The most common cause of sexual dysfunction in men is mostly thought to be ED, and it becomes more frequent with age. It is reported that in the United States, between 30 million and 50 million men struggle with Erectile Dysfunction.

For people with ED, PDE5 inhibitors are always the first therapeutic choice caused by inadequate blood flow to the penis. We will break down the most popular forms of PDE5 inhibitors on the market in this article. We look at how they operate, what they are used for, and how much they cost, as well.

A type 5 inhibitor of phosphodiesterase (PDE5 inhibitor) is a vasodilating agent that acts by blocking the degrading activity of type 5 phosphodiesterase (PDE5) specific to cGMP on cyclic GMP in the smooth muscle cells lining the blood vessels supplying different tissues. These medications dilate the penis corpora cavernosa, promote erection with sexual arousal, and are used to treat erectile dysfunction (ED). The first effective oral drug available for ED was Sildenafil. Tadalafil and Sildenafil are FDA approved for the treatment of pulmonary hypertension since PDE5 is also found in the smooth muscle of the walls of the arterioles inside the lungs. As of 2019, the greater cardiovascular effects of inhibitors of PDE5 have been noted.

Medical uses of PDE5 inhibitors

Inhibitors of phosphodiesterase-5 (PDE5) are clinically recommended for the treatment of erectile dysfunction, such as sildenafil (Viagra, Fildena 100), tadalafil (Cialis), and vardenafil (Levitra). For the treatment of some subtypes of pulmonary hypertension, sildenafil and tadalafil are both recommended, while tadalafil is also approved for the treatment of benign prostatic hyperplasia.

In extreme cases of the Raynaud syndrome where it is associated with systemic sclerosis, PDE5 inhibitors have been used as a second-line treatment according to the recommendations of the European Society for Vascular Medicine.

Contraindications of PDE5 inhibitors

PDE5 inhibitors are contraindicated if alpha-blockers, soluble guanylate cyclase stimulators, or nitrate medications such as isosorbide mononitrate or isosorbide dinitrate are taken within 24 hours (or 48 hours with Tadalafil). Concurrent use of these medications can lead to decreased blood pressure that is life-threatening. In patients with prior nonarteritic anterior ischaemic optic neuropathy and inherited eye disorders, PDE5 inhibitors are also contraindicated.

Given initial fears of adverse coronary outcomes in patients prescribed PDE5 inhibitors, numerous long-term trials have confirmed the efficacy of the medications in both stable patients and patients with cardiovascular risk factors.

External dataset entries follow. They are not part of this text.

(** While connecting nothing is sent, and only addresses the guard lets by are dialled. *)
Definition connecting (e : event) : Prop :=
  match e with
  | At _ | LookedUp _ _ => True
  | Raced addrs _ => ∀ a, a ∈ addrs → guard_allow (ssrf_guard clients) (SocketAddr.ip a) = true ∧ SocketAddr.port a = port
  | Secured v name _ => v = verify ∧ name = host
  | _ => False
  end.

Lemma filtered_allowed ips a :
  a ∈ (λ ip, {| SocketAddr.ip := ip; SocketAddr.port := port |}) <$> List.filter (guard_allow (ssrf_guard clients)) ips →
  guard_allow (ssrf_guard clients) (SocketAddr.ip a) = true ∧ SocketAddr.port a = port.
Proof. intros (ip & -> & Hip%list_elem_of_In%List.filter_In)%list_elem_of_fmap. by destruct Hip. Qed.

Lemma resolve_says l r : says (resolve_addrs (Request := Request) (Response := Response) (Body := Body) host) l r →
  Forall connecting l.
Proof.
  unfold resolve_addrs. destruct (parse_ip host); intros Hs; repeat hear1; by repeat constructor.
Qed.

Lemma timed_connect_says l r :
  says (timed_connect (Request := Request) (Response := Response) (Body := Body) clients host port is_https verify) l r →
  Forall connecting l ∧ ∀ c, r = Some (inr c) →
    stream c = {| peer_host := host; peer_port := port; secure := is_https; verified := verify |}.
Proof.
  unfold timed_connect. intros Hs. simpl in Hs. hear1.
  unfold unless_elapsed in Hs. apply says_bind in Hs as (l1 & l2 & resolved & -> & Hl1%resolve_says & Hs).
  assert (Hall : ∀ l2, Forall connecting l2 → Forall connecting (At r0 :: l1 ++ l2)).
  { intros l' Hl'. constructor; [done|]. by apply Forall_app. }
  destruct resolved as [[e|ips]|]; [repeat hear1; split; [by apply Hall|done]| |repeat hear1; split; [by apply Hall|done]].
  pose proof (filtered_allowed ips) as Hips. hear1. destruct ((λ ip : IpAddr, _) <$> _) as [|a0 addrs].
  - converse. split; [apply Hall; by repeat constructor|done].
  - converse; (split; [apply Hall;
      repeat (apply Forall_cons_2; [first [exact I|exact Hips|by split]|]); apply Forall_nil_2|by intros c [= <-]]).
Qed.
End Connect.

(** ** One hop *)
#[local] Opaque timed_connect.
Definition exchange := (Peer * Request * option (bool + Response))%type.
Definition sends (l : list event) : list exchange :=
  omap (λ e, match e with Sent peer req r => Some (peer, req, r) | _ => None end) l.
Lemma sends_app l1 l2 : sends (l1 ++ l2) = sends l1 ++ sends l2.
Proof. apply omap_app. Qed.
Lemma connecting_sends clients host port verify l : Forall (connecting clients host port verify) l → sends l = [].
Proof. induction 1 as [|e l He _ IH]; [done|]. by destruct e. Qed.
(** The rounds suffice: with a clock that sees the pauses pass, a poll ends by itself. *)
Lemma poll_post step check deadline : asked step id check →
  post (poll deadline check) (λ l r, acts l = [] ∧
    match r with
    | inr b => last_verdict step l = Some b
    | inl (FlowFault _) => False
    | inl (EngineFault e) => (honest l → faulty l) ∧ transport e
    end).
Proof.
  intros Hc. apply post_do. intros start. apply (post_weaken _ _ _ _ (poll_rounds_post _ _ (poll_fuel deadline) start deadline Hc)).
  intros l r [Ha Hr]. change (event_of Z Clock start :: l) with ([At (Some start)] ++ l).
  rewrite acts_app, Ha. split; [done|]. destruct r as [[reason|e]|b]; [done| |by apply last_word_later].
  destruct Hr as [Hr Ht]. split; [|done]. intros Hh. rewrite faulty_app. destruct Hr as [?|Hx]; [by right|]. exfalso.
  assert (Hfuel : poll_fuel deadline = S (Z.to_nat (Z.max 0 deadline / POLL_PAUSE + 1))).
  { unfold poll_fuel. pose proof (Z.div_pos (Z.max 0 deadline) POLL_PAUSE ltac:(lia) ltac:(done)). lia. }
  rewrite Hfuel in Hx. apply (exhausted_late _ _ _ [] _ Hx) in Hh.
  pose proof (Z.div_pos (Z.max 0 deadline) POLL_PAUSE ltac:(lia) ltac:(done)).
  pose proof (Z.mul_succ_div_gt (Z.max 0 deadline) POLL_PAUSE ltac:(done)). unfold slept in Hh. simpl in Hh. lia.
Qed.

(** *** A step *)
Definition acts_of (step : FlowStep.t) : list string := match action step with Some js => [js] | None => [] end.
Definition driven (step : FlowStep.t) (l : list event) (r : StepError + unit) : Prop :=
  acts l = acts_of step ∧
  match r with
  | inr _ => last_verdict step l = Some true
  | inl (FlowFault _) => last_verdict step l = Some false
  | inl (EngineFault e) => (honest l → faulty l) ∧ transport e
  end.
Lemma unless_found_driven step why deadline check : action step = None → asked step id check →
  post (unless_found why (poll deadline check)) (driven step).
Proof.
  intros Hact Hc. apply post_bind. apply (post_weaken _ _ _ _ (poll_post _ _ deadline Hc)).
  intros l r [Ha Hr]. unfold driven, acts_of. rewrite Hact.
  destruct r as [[reason|e]|[]]; [done|..]; apply post_ret; rewrite app_nil_r; by split.
Qed.
Lemma eval_action_driven step js why : action step = Some js → is_action js = true → String.prefix "!!" js = false →
  (∀ x, verdict step (Evaluated js (Some (inr x))) = (λ s, String.eqb (default "" s) "OK") <$> as_string x) →
  post (and_so (eval_action js) (λ s, Ret (if String.eqb s "OK" then inr tt else inl (FlowFault why)))) (driven step).
Proof.
  intros Hact Hjs Hread Hv. apply post_bind. apply (post_weaken _ _ _ _ (eval_string_says _)). intros l r (x & -> & Hx).
  unfold driven, acts_of. rewrite Hact.
  assert (Ha : acts [Evaluated js (Some x)] = [js]) by (unfold acts; simpl; by rewrite Hjs).
  destruct x as [e|v], r as [[reason|e']|b]; try done.
  - apply post_ret. rewrite app_nil_r. by split.
  - apply post_ret. rewrite app_nil_r. split; [done|]. destruct Hx as [Hx ?]. split; [|done]. intros _. unfold faulty, fault, decodes. simpl. by rewrite Hread, Hx.
  - destruct Hx as (t & Ht & ->). apply post_ret. rewrite app_nil_r. unfold last_verdict. simpl. rewrite Hv, Ht. simpl.
    by destruct (String.eqb _ _).
Qed.

Lemma drive_post step step_timeout : post (drive step step_timeout) (driven step).
Proof.
  destruct step as [url|selector|selector v|selector|selector want|want]; cbn [drive].
  - apply post_do. intros [[e|[]]|]; [by apply post_ret| |by apply post_ret].
    apply post_do. intros [[e|[]]|]; by apply post_ret.
  - apply eval_action_driven; [done|apply js_click_acts|done|]. intros x. simpl. by rewrite String.eqb_refl.
  - apply eval_action_driven; [done|apply js_fill_acts|done|]. intros x. simpl. by rewrite String.eqb_refl.
  - apply unless_found_driven; [done|]. apply wait_for_asked.
  - apply unless_found_driven; [done|]. apply asked_then, assert_text_asked.
  - apply unless_found_driven; [done|]. apply assert_url_asked.
Qed.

Side Effects of PDE5 inhibitors

Headaches, flushing, runny nose, stomach pain, back pain, and indigestion are typical side effects. For patients with liver and/or kidney illness, smaller doses are used. Dizziness or a sudden decrease in blood pressure can be caused by PDE5 inhibitors. Until beginning to use PDE5 inhibitors, men with heart disease need a doctor’s examination and will need lower doses of PDE5. Some men endure erections that are persistent or painful. There may be sensory complications (for example, blurred vision, heightened light intensity, bluish haze, or transient difficulties differentiating between blue and green).

How PDE5 inhibitors work?

Part of the vasodilatation physiological mechanism involves the release by vascular endothelial cells of nitric oxide, which then diffuses to neighbouring vascular smooth muscle cells. There, soluble guanylate cyclase is activated by NO, which transforms guanosine triphosphate (GTP) to cyclic guanosine monophosphate (cGMP), the main device effector. For eg, in the penis, during sexual stimulation, NO escape from endothelial cells and penile nerves at high levels contributes to the relaxation of the smooth vasculature of the cavernous corpus, causing vasocongestion and prolonged erection.

By inhibiting its degradation by the enzyme PDE5, which is present in the body, PDE5 inhibitors prolong cGMP’s action. In the penis, cGMP’s effects are potentiated by PDE5 inhibitors to prolong erections and enhance sexual pleasure. However, without sexual arousal, PDE5 inhibitors do not induce erections.

Please contact your doctor before taking any kind of medicine.